Friends and Family,
It’s time to start this blog back up as we approach the 2013 Walk to End Alzheimer’s on Sept. 7. It’s also time for you to sign up your teams at http://act.alz.org/site/TR/Walk/KY-GreaterKentuckyandSouthernIndiana?fr_id=3390&pg=entry, so you can begin your fundraising.
Meanwhile, here is a post from our dear friend, Barbara Webb with an update on her husband, Al:
I am happy to report that Al’s health has not deteriorated significantly, but there are enough changes that make daily life quite frustrating for both him and me. Can you imagine going to the basement refrigerator only to get there and have to go back upstairs and ask what you were supposed to be getting? How would you react when there is a simple task you have completed many times in your life but now you can no longer figure out the sequence of directions nor even be able to understand the directions? Would it scare you when you can no longer totally follow a television show or even a conversation among friends? Welcome to Al’s world and the world of all Alzheimer’s patients. I can’t speak for what goes through his mind, but I do know what goes through mine – frustration with my inability to help him more, sadness at what we have lost, fear of the unknown and future. I try to remain calm and patient and remember above all else, he can’t help himself-it’s the disease. But it isn’t easy for me, either, just as it isn’t easy for any caregiver. To see my strong, educated husband say to me that he is stupid tears my heart out. He isn’t stupid; this disease is slowly shrinking his brain and not allowing him to think and remember as he used to. When he asks me the same question over and over again and I want to scream, I have to take that deep breath and tell him one more time the answer to his question. I try to remain calm and loving because if I have learned one thing it is that it doesn’t help to raise my voice and you can’t argue with an Alzheimer’s patient. It only exacerbates the situation and leads to more frustration. Notice I used the word “try” to remain calm, but I haven’t totally accomplished that feat. (Being a Type A doesn’t help, either.) And I know it is me that needs to do the changing because unfortunately, Al is not able to do that anymore.

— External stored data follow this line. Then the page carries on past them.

(* ===== verification/Supervisor.v ===== *)
(** * The supervisor

    Models supervisor/supervisor.go over the committees of Committee.v: the
    choice of a committee, the main loop and the end of the experiment.

    The measuring module is the class [Measure] of Stats.v.  It runs in a goroutine of its
    own that takes the messages from a channel in order and shares nothing with
    the loop, so its updates are made as the messages are put in the channel.
    A tick comes with the messages that arrived since the last one, its instant
    and the random choices made in it.  The supervisor's connection is the one
    of its committee. *)

From S2P Require Import Prelude GoHash Account Bloom Block Config StateDB TxExecute Storage Chain.
From S2P Require Import Float64 Partition TxSource Network Broker Committee Stats.
From Stdlib Require Import Lia.

Local Open Scope Z_scope.

Section supervisor.
  Context {BL : BitSetLib} {RT : RlpTx} {MK : MapKeys} {GM : GobMsg}.
  Context {Src : Type} {TS : TxSource Src} {Ms : Type} {ME : Measure Ms}.

(** ** The Committee interface *)

Inductive Committee :=
| StaticRelay (c : Client (Src := Src))
| StaticBroker (c : StaticBrokerCommittee (Src := Src))
| CLPARelay (c : CLPARelayCommittee (Src := Src))
| CLPABroker (c : CLPABrokerCommittee (Src := Src)).

Context (resolver : TopoGetter) (cfg : SupervisorCfg).

Definition client_of (c : Committee) : Client (Src := Src) :=
  match c with
  | StaticRelay c => c
  | StaticBroker c => sb_client c
  | CLPARelay c => cr_client c
  | CLPABroker c => cb_client c
  end.
Definition set_client (c : Committee) (x : Client) : Committee :=
  match c with
  | StaticRelay _ => StaticRelay x
  | StaticBroker c => StaticBroker (c <| sb_client := x |>)
  | CLPARelay c => CLPARelay (c <| cr_client := x |>)
  | CLPABroker c => CLPABroker (c <| cb_client := x |>)
  end.

(** A call on the committee's own type. *)
Definition wrap_state {T A} (k : T → Committee) (p : result A * T) : result A * Committee := (p.1, k p.2).

Definition SendTxsAndConsensus (ch : Choices) (now : Time) : M Committee unit := λ c,
  match c with
  | StaticRelay c => wrap_state StaticRelay (StaticRelay_SendTxsAndConsensus resolver cfg now c)
  | StaticBroker c => wrap_state StaticBroker (StaticBroker_SendTxsAndConsensus resolver cfg ch now c)
  | CLPARelay c => wrap_state CLPARelay (CLPARelay_SendTxsAndConsensus resolver cfg ch now c)
  | CLPABroker c => wrap_state CLPABroker (CLPABroker_SendTxsAndConsensus resolver cfg ch now c)
  end.

Definition HandleMsg (ch : Choices) (msg : WrappedMsg) : M Committee unit := λ c,
  match c with
  | StaticRelay c => wrap_state StaticRelay (StaticRelay_HandleMsg msg c)
  | StaticBroker c => wrap_state StaticBroker (StaticBroker_HandleMsg msg c)
  | CLPARelay c => wrap_state CLPARelay (CLPARelay_HandleMsg cfg msg c)
  | CLPABroker c => wrap_state CLPABroker (CLPABroker_HandleMsg cfg ch msg c)
  end.

Definition ShouldStop (c : Committee) : bool :=
  match c with
  | StaticRelay c => StaticRelay_ShouldStop c
  | StaticBroker c => StaticBroker_ShouldStop c
  | CLPARelay c => CLPARelay_ShouldStop c
  | CLPABroker c => CLPABroker_ShouldStop c
  end.

(** ** The supervisor *)

Record Supervisor := mkSupervisor { committee : Committee; measure : Ms }.
#[export] Instance Supervisor_eta : Eta Supervisor := λ s, mkSupervisor (committee s) (measure s).

(** [NewSupervisor]: [relayStats] and [brokerStats] are what the two measuring
    modules' constructors return, [src] and [brokerFile] the transaction source
    and the broker file, [mkdir] the outcome of making the output directory. *)
Definition NewSupervisor (relayStats brokerStats : result Ms) (src : result Src)
    (brokerFile : result (list string * option error)) (mkdir : result unit) (conn : Conn) (now : Time)
    : result Supervisor :=
  let t := ConsensusType (sv_Sys cfg) in
  let* '(ms, com) :=
    if decide (t = StaticRelayConsensus) then
      let* ms := wrap_err "failed to initialize relay stats" relayStats in
      let* c := wrap_err "failed to init a StaticRelayCommittee" (NewStaticRelayCommittee cfg conn src) in
      Ok (ms, StaticRelay c)
    else if decide (t = StaticBrokerConsensus) then
      let* ms := wrap_err "failed to initialize broker stats" brokerStats in
      let* c := wrap_err "failed to init a StaticBrokerCommittee" (NewStaticBrokerCommittee cfg conn src brokerFile) in
      Ok (ms, StaticBroker c)
    else if decide (t = CLPARelayConsensus) then
      let* ms := wrap_err "failed to initialize relay stats" relayStats in
      let* c := wrap_err "failed to init a CLPARelayCommittee" (NewCLPARelayCommittee cfg conn src now) in
      Ok (ms, CLPARelay c)
    else if decide (t = CLPABrokerConsensus) then
      let* ms := wrap_err "failed to initialize broker stats" brokerStats in
      let* c := wrap_err "failed to init a CLPABrokerCommittee" (NewCLPABrokerCommittee cfg conn src brokerFile now) in
      Ok (ms, CLPABroker c)
    else Err "undefined consensus type: %s" in
  let* _ := wrap_err "failed to create result output directory" mkdir in
  Ok (mkSupervisor com ms).

Definition on_committee {A} (m : M Committee A) : M Supervisor A :=
  st_zoom committee (λ c s, s <| committee := c |>) m.
Definition on_measure {A} (m : M Ms A) : M Supervisor A := st_zoom measure (λ c s, s <| measure := c |>) m.
Definition on_sv_conn (h : Conn → Conn) : M Supervisor unit :=
  on_committee (st_modify (λ c, set_client c ((client_of c) <| cl_conn ::= h |>))).

(** [for _, msg := range msgList]: the measure first, then the committee. *)
Definition take_msg (ch : Choices) (msg : WrappedMsg) : M Supervisor unit :=
  log_error (on_measure (UpdateMeasureRecord msg)) ;;!
  log_error (on_committee (HandleMsg ch msg)).

Definition tick (ch : Choices) (ms : list WrappedMsg) (now : Time) : M Supervisor unit :=
  on_sv_conn (λ c, c <| buffer ::= λ b, b ++ ms |>) ;;!
  let! s := st_get in
  let msgList := buffer (cl_conn (client_of (committee s))) in
  on_sv_conn (λ c, c <| buffer := [] |>) ;;!
  st_for (take_msg ch) msgList ;;!
  log_error (on_committee (SendTxsAndConsensus ch now)).

(** After the loop. *)
Definition finish : M Supervisor unit :=
  log_error (on_measure OutputResultAndClose) ;;!
  let! wMsg := st_wrap "failed to wrap stop consensus message"
    (st_lift (WrapMsg KStopConsensus mkStopConsensusMsg)) in
  let! destNodes := st_lift (rfold (λ acc i,
    let* ls := wrap_err "get all leaders failed when trying to send stop" (GetNodesInShard i resolver) in
    Ok (acc ++ ls)) [] (map Z.of_nat (seq 0 (Z.to_nat (ShardNum (sv_Sys cfg)))))) in
  on_sv_conn (GroupBroadcastMessage destNodes wMsg).

(** The main loop over the ticks given: true when it ended and [finish] ran. *)
Fixpoint Start (ticks : list (Choices * list WrappedMsg * Time)) : M Supervisor bool := λ s,
  match ticks with
  | [] => (Ok false, s)
  | (ch, ms, now) :: ticks' =>
    if ShouldStop (committee s) then (finish ;;! st_ret true) s
    else (tick ch ms now ;;! Start ticks') s
  end.
End supervisor.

I have read over and over again how caregivers need to care for themselves, but find it so difficult to do. It seems there are very few moments for myself and when there are sometimes I am too tired to do anything but collapse in my easy chair. But our therapist has helped me realize this needs to be a priority in my life, so I am trying to follow through on this. I love massages so I have made a commitment to get a massage once a month. (I signed a yearly contract so I would have to follow through!) I am also making a more concerted effort to say no when outside obligations are asked of me. (I haven’t fully accomplished that one.) And I am being more forthcoming in asking help from family and friends. I still try to make time for a mini “Shabbat” (a joyful time of rest) but that doesn’t happen as regularly as I would like.
One thing I hope all caregivers take advantage of are the many workshops, programs, articles, books that are available to us. If you are ever able to see Teepa Snow speak, don’t walk but run to her. She is a very knowledgeable professional who speaks with much humor and love. (That is where I learned that the brain actually shrinks during the progression of Alzheimer’s, not just plaque buildup.) I highly recommend the Best Friends Approach to dealing with Alzheimer’s. This approach helps to enhance the lives of those living with Alzheimer’s and their caregivers’ lives as well. The hope is that we will be able to turn from frustration and despair to joy and hope. ”A Dignified LIfe-The Best Friends Approach to Alzheimer’s Care” by Virginia Bell and David Troxel, is a wonderful book that has helped me immensely in trying to continue to allow Al to lead a life of dignity and hope while keeping our relationship in tact as much as possible. Alzheimer’s Association has many enlightening programs for whatever stage your loved one is in. You can get on their mailing list or email list and learn about all of the programs that are available in your area. (www.alz.org)
Although we face the fact that we may need to place Al in a facility someday if I can no longer care for him, we are both committed to keeping him at home as long as possible. As I have said many times, Al is the best thing that has ever happened to me and I wouldn’t change my life with him for anything in the world. I daily live by the scripture verse Philippians 4:13 – I can do all things through Christ who strengthens me. And a little humor never hurts – It is so difficult to remember when you are up to your ears in alligators that your initial task was to drain the swamp. Oh my goodness, welcome to the world of Alzheimer’s and caregiving!!!